In stock news, investors are getting less confident in the market with the expectations that the market will fall 10% or more at its highest level since 1984 according to a survey of investment writers. Of course those investment writers also thought 2008 would be a banner year for the S&P, Dewey would defeat Truman, and Fermat’s last thereom would go unsolved (hey guys, all you had to do was carry the 1). Money McBags was happily not one of the writers polled because he refuses to be associated with other financial writers and their groupthink (plus there was that incident last year at the Financial Writers of America Conference involving a punch bowl and a Money McBags’ turd, so it’s not clear he is welcome anyway). Also, Time Warner and AOL both put up good quarters, just not together, as they proved that two heads are often better than one (unless the head in question is Bar Refaeli‘s, and then one is perfectly acceptable). Time Warner not only beat estimates, but they raised their dividend thanks to strength in their film and cable business which was able to provide a boost for continuing publishing declines (why buy an investment magazine when you can read Money McBags for free?). AOL’s earnings were $.01 per share, though their revenue shrunk by 17% because people don’t use fucking dial-up internet service anymore. Jeesh. To diversify out of the dial-up business, AOL is said to be working on an updated abacus (featuring different colored beads), tins for dageurreotypes, and a re-invention of the wheel (they are apparently making it square).
In small cap news, HDIX (aptly named H sucks a DIX by Money McBags who owned them for a while last year) is up 89% on a buyout proposal from a Japanese company named Nipro (or as it’s pronounced in the US, Nipple).
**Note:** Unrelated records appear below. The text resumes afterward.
(** ** transition_model *)

Definition transition_model (corpus : corpus_t) (page : string)
    (damping_factor : Qc) : result (dict Qc) :=
  let corpus_total_pages_count := length corpus in
  pages ← dict_get corpus page;
  let random_transition_probabilities := 1 - damping_factor in
  random_transition_probability ←
    pydiv random_transition_probabilities (Qc_of_nat corpus_total_pages_count);
  let current_page_links := size pages in
  let free_probabilities := 1 - random_transition_probabilities in
  rank_per_page ←
    (if decide (0 < current_page_links)%nat
     then pydiv free_probabilities (Qc_of_nat current_page_links)
     else mret 0);
  for_each (keys corpus)
    (λ result name,
       let rank := random_transition_probability in
       let rank := if decide (name ∈ pages) then rank + rank_per_page else rank in
       mret (dict_set result name rank))
    [].

(** ** The random source

    [next_below n] is an integer below [n] and [next_unit] is
    [random.random()], a number of the interval [0, 1); both return the
    next state of the generator. *)

Class RandomSource (G : Type) : Type := {
  next_below : nat → G → nat * G;
  next_unit : G → Qc * G;
  next_below_lt (n : nat) (g : G) : (0 < n)%nat → ((next_below n g).1 < n)%nat;
  next_unit_range (g : G) : 0 ≤ (next_unit g).1 ∧ (next_unit g).1 < 1;
}.

(** [random.randrange(start, stop)] raises on an empty range. *)
Definition randrange `{RandomSource G} (start stop : nat) (g : G)
    : result (nat * G) :=
  if decide (start < stop)%nat
  then let '(i, g') := next_below (stop - start) g in mret ((start + i)%nat, g')
  else raise ValueError.

(** [random.uniform(a, b)] is [a + (b - a) * random()]. *)
Definition uniform `{RandomSource G} (a b : Qc) (g : G) : Qc * G :=
  let '(r, g') := next_unit g in (a + (b - a) * r, g').

(** [xs[i]] *)
Definition list_get {A : Type} (xs : list A) (i : nat) : result A :=
  match xs !! i with
  | Some x => mret x
  | None => raise IndexError
  end.

(** ** sample_pagerank *)

(** The inner loop [for key in result]: the page at which [rnd] goes
    non-positive, if there is one ([break]); [None] when the loop runs to
    its end without selecting. *)
Fixpoint scan (distribution : dict Qc) (ks : list string) (rnd : Qc)
    : result (option string) :=
  match ks with
  | [] => mret None
  | key :: ks' =>
      p ← dict_get distribution key;
      let rnd := rnd - p in
      if decide (rnd ≤ 0) then mret (Some key) else scan distribution ks' rnd
  end.

(** The state of the sampling loop: current page, visit counters and
    generator. *)
Record sampler (G : Type) : Type := Sampler {
  s_page : string;
  s_samples : dict nat;
  s_rng : G;
}.
Arguments Sampler {G} _ _ _.
Arguments s_page {G} _.
Arguments s_samples {G} _.
Arguments s_rng {G} _.

(** One iteration of [for i in range(n)]. *)
Definition sample_step `{RandomSource G} (corpus : corpus_t)
    (damping_factor : Qc) (st : sampler G) (i : nat) : result (sampler G) :=
  result ← transition_model corpus (s_page st) damping_factor;
  let '(rnd, g) := uniform 0 1 (s_rng st) in
  selected ← scan result (keys result) rnd;
  match selected with
  | Some key =>
      c ← dict_get (s_samples st) key;
      mret (Sampler key (dict_set (s_samples st) key (c + 1)%nat) g)
  | None => mret (Sampler (s_page st) (s_samples st) g)
  end.

(** The sampling loop, up to but not including the final [normalize]. *)
Definition sample_loop `{RandomSource G} (corpus : corpus_t)
    (damping_factor : Qc) (n : nat) (g : G) : result (sampler G) :=
  '(index, g) ← randrange 0 (length corpus) g;
  let pages := keys corpus in
  page ← list_get pages index;
  let samples := dict_comprehension pages (λ _, 0%nat) in
  for_each (seq 0 n) (sample_step corpus damping_factor)
    (Sampler page samples g).

(** The counters as numbers: [int / int] is true division. *)
Definition counts (samples : dict nat) : dict Qc :=
  prod_map id Qc_of_nat <$> samples.

Definition sample_pagerank `{RandomSource G} (corpus : corpus_t)
    (damping_factor : Qc) (n : nat) (g : G) : result (dict Qc) :=
  st ← sample_loop corpus damping_factor n g;
  normalize (counts (s_samples st)).

(** ** iterate_pagerank *)

(** The order in which a set is enumerated by [for x in s]. *)
Class SetOrder : Type := {
  enum : gset string → list string;
  enum_perm (s : gset string) : enum s ≡ₚ elements s;
}.

Definition precision : Qc := Q2Qc (1 # 1000).

Section Iterate.
Context `{SetOrder}.

(** [inbound_links[link].add(page)], guarded by [if link in inbound_links]. *)
Definition add_inbound (page : string) (inbound_links : dict (gset string))
    (link : string) : result (dict (gset string)) :=
  if dict_mem inbound_links link
  then s ← dict_get inbound_links link;
       mret (dict_set inbound_links link (s ∪ {[page]}))
  else mret inbound_links.

(** The inbound-link index, lines 128 to 132. *)
Definition build_inbound (corpus : corpus_t) : result (dict (gset string)) :=
  let inbound_links := dict_comprehension (keys corpus) (λ _, (∅ : gset string)) in
  for_each (keys corpus)
    (λ inbound_links page,
       links ← dict_get corpus page;
       for_each (enum links) (add_inbound page) inbound_links)
    inbound_links.

(** The loop [for linking_page in inbound_links[page]]. *)
Definition inbound_acc (corpus : corpus_t) (ranks : dict Qc)
    (linking : list string) : result Qc :=
  for_each linking
    (λ acc linking_page,
       r ← dict_get ranks linking_page;
       links ← dict_get corpus linking_page;
       c ← pydiv r (Qc_of_nat (size links));
       mret (acc + c))
    0.

(** The body of [for page in pages]; the loop state is [ranks_update]
    and [changed]. *)
Definition round_page (corpus : corpus_t) (damping_factor k : Qc)
    (inbound_links : dict (gset string)) (ranks : dict Qc)
    (st : dict Qc * bool) (page : string) : result (dict Qc * bool) :=
  let '(ranks_update, changed) := st in
  linking ← dict_get inbound_links page;
  acc ← inbound_acc corpus ranks (enum linking);
  let update := k + damping_factor * acc in
  prev ← dict_get ranks page;
  let diff := prev - update in
  if decide (precision < Qcabs diff)
  then mret (dict_set ranks_update page update, true)
  else mret (ranks_update, changed).

(** One pass of the [while True] body up to the test of [changed]. *)
Definition round (corpus : corpus_t) (damping_factor k : Qc)
    (inbound_links : dict (gset string)) (ranks : dict Qc)
    : result (dict Qc * bool) :=
  for_each (keys corpus)
    (round_page corpus damping_factor k inbound_links ranks) ([], false).

(** [while True]: [None] when the fuel is used up. *)
Fixpoint iterate_loop (fuel : nat) (corpus : corpus_t) (damping_factor k : Qc)
    (inbound_links : dict (gset string)) (ranks : dict Qc)
    : option (result (dict Qc)) :=
  match fuel with
  | O => None
  | S fuel' =>
      match round corpus damping_factor k inbound_links ranks with
      | inl e => Some (raise e)
      | inr (ranks_update, changed) =>
          if changed
          then iterate_loop fuel' corpus damping_factor k inbound_links
                 (dict_update ranks ranks_update)
          else Some (mret ranks)
      end
  end.

(** Lines 123 to 134: everything before the loop. *)
Definition iterate_init (corpus : corpus_t) (damping_factor : Qc)
    : result (dict Qc * dict (gset string) * Qc) :=
  let pages := keys corpus in
  let pages_count := length pages in
  initial ← pydiv 1 (Qc_of_nat pages_count);
  let ranks := dict_comprehension (keys corpus) (λ _, initial) in
  inbound_links ← build_inbound corpus;
  k ← pydiv (1 - damping_factor) (Qc_of_nat pages_count);
  mret (ranks, inbound_links, k).

Definition iterate_pagerank (fuel : nat) (corpus : corpus_t)
    (damping_factor : Qc) : option (result (dict Qc)) :=
  match iterate_init corpus damping_factor with
  | inl e => Some (raise e)
  | inr (ranks, inbound_links, k) =>
      match iterate_loop fuel corpus damping_factor k inbound_links ranks with
      | None => None
      | Some (inl e) => Some (raise e)
      | Some (inr ranks) => Some (normalize ranks)
      end
  end.
End Iterate.

(** ** crawl

    The directory is the list of its entries, file name and contents, in
    the order in which [os.listdir] gives them.  [findall contents] stands
    for [re.findall(r"<a\s+(?:[^>]*?)href=...", contents)], the targets of
    the links of a file; the regular-expression engine is not modelled. *)

(** [s.endswith(suffix)] *)
Definition endswith (s suffix : string) : bool :=
  bool_decide (String.length suffix ≤ String.length s)%nat
  && bool_decide (String.substring (String.length s - String.length suffix)
                    (String.length suffix) s = suffix).

Section Crawl.
Variable findall : string → list string.

(** The first loop: the links of every [.html] file, without the file
    itself. *)
Definition crawl_extract (directory : list (string * string)) : corpus_t :=
  foldl (λ pages entry,
           let '(filename, contents) := entry in
           if endswith filename ".html"
           then let links := findall contents in
                dict_set pages filename (list_to_set links ∖ {[filename]})
           else pages)
    [] directory.

(** The second loop: only the links to other pages of the corpus are
    kept. *)
Definition crawl_restrict (pages : corpus_t) : result corpus_t :=
  for_each (keys pages)
    (λ pages filename,
       links ← dict_get pages filename;
       mret (dict_set pages filename
               (filter (λ link, dict_mem pages link = true) links)))
    pages.

Definition crawl (directory : list (string * string)) : result corpus_t :=
  crawl_restrict (crawl_extract directory).
End Crawl.

(** ** The formulas of the specification

    These definitions follow the words of the specification, not the code;
    the theorems below compare them with the code. *)

(** Transition Model: [(1-d)/N + d/|links(p)|] for a page that [p] links
    to, and [(1-d)/N] for any other page. *)
Definition spec_transition (corpus : corpus_t) (links : gset string)
    (d : Qc) (page : string) : Qc :=
  if decide (page ∈ links)
  then (1 - d) / Qc_of_nat (length corpus) + d / Qc_of_nat (size links)
  else (1 - d) / Qc_of_nat (length corpus).

(** Iterative Solver.  [inbound corpus p] are the pages that link to [p]. *)
Definition inbound (corpus : corpus_t) (p : string) : list string :=
  filter (λ q, p ∈ links_of corpus q) (keys corpus).

(** The update rule:
    [(1-d)/N + d * Σ over q in inbound(p) of rank(q)/|links(q)|]. *)
Definition spec_update (corpus : corpus_t) (d : Qc) (ranks : dict Qc)
    (p : string) : Qc :=
  (1 - d) / Qc_of_nat (length corpus)
  + d * sum ((λ q, rank_of ranks q / Qc_of_nat (size (links_of corpus q)))
               <$> inbound corpus p).

(** The absolute change exceeds the threshold 0.001. *)
Definition exceeds (prev update : Qc) : Prop :=
  precision < Qcabs (prev - update).

#[global] Instance exceeds_dec (prev update : Qc) : Decision (exceeds prev update).
Proof. unfold exceeds. apply _. Defined.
HDIX makes cheap over the counter diabetes blood test readers that sell for less than half the price of competitor’s products and work just as well. It was that thesis that led Money McBags to buy the stock last year as the recession should have caused people to trade down, of course it was HDIX’s shitty performance that caused Money McBags to sell well before today’s payoff. In other news, CKSW is down after their inline Q though guidance was for slighly above street revenue estimates for 2010. Money McBags has yet to fully go through their quarter but the sell-off is likely because license revenue did not grow. That said, their book to bill was greater than 1 (and book to bill is a strong leading indicator of future performance, like packs of unopened condoms at the beginning of a gang bang), they are forecasting near 20% growth, and are trading at 16x or so 2010 earnings or 3x revenues. The company isn’t terribly cheap, but they are growing, their fleet optimization software is supposed to be the best in the business, and they have a burgeoning partnership with SAP to deliver this software. Money McBags will look in to their Q a bit more tonight, but this is another watch list stock for all of you out there because they have a market leading technology in a growing market and a huge partner (SAP). This smells more of an acquisition candidate than Paris Hilton smells of AIDS.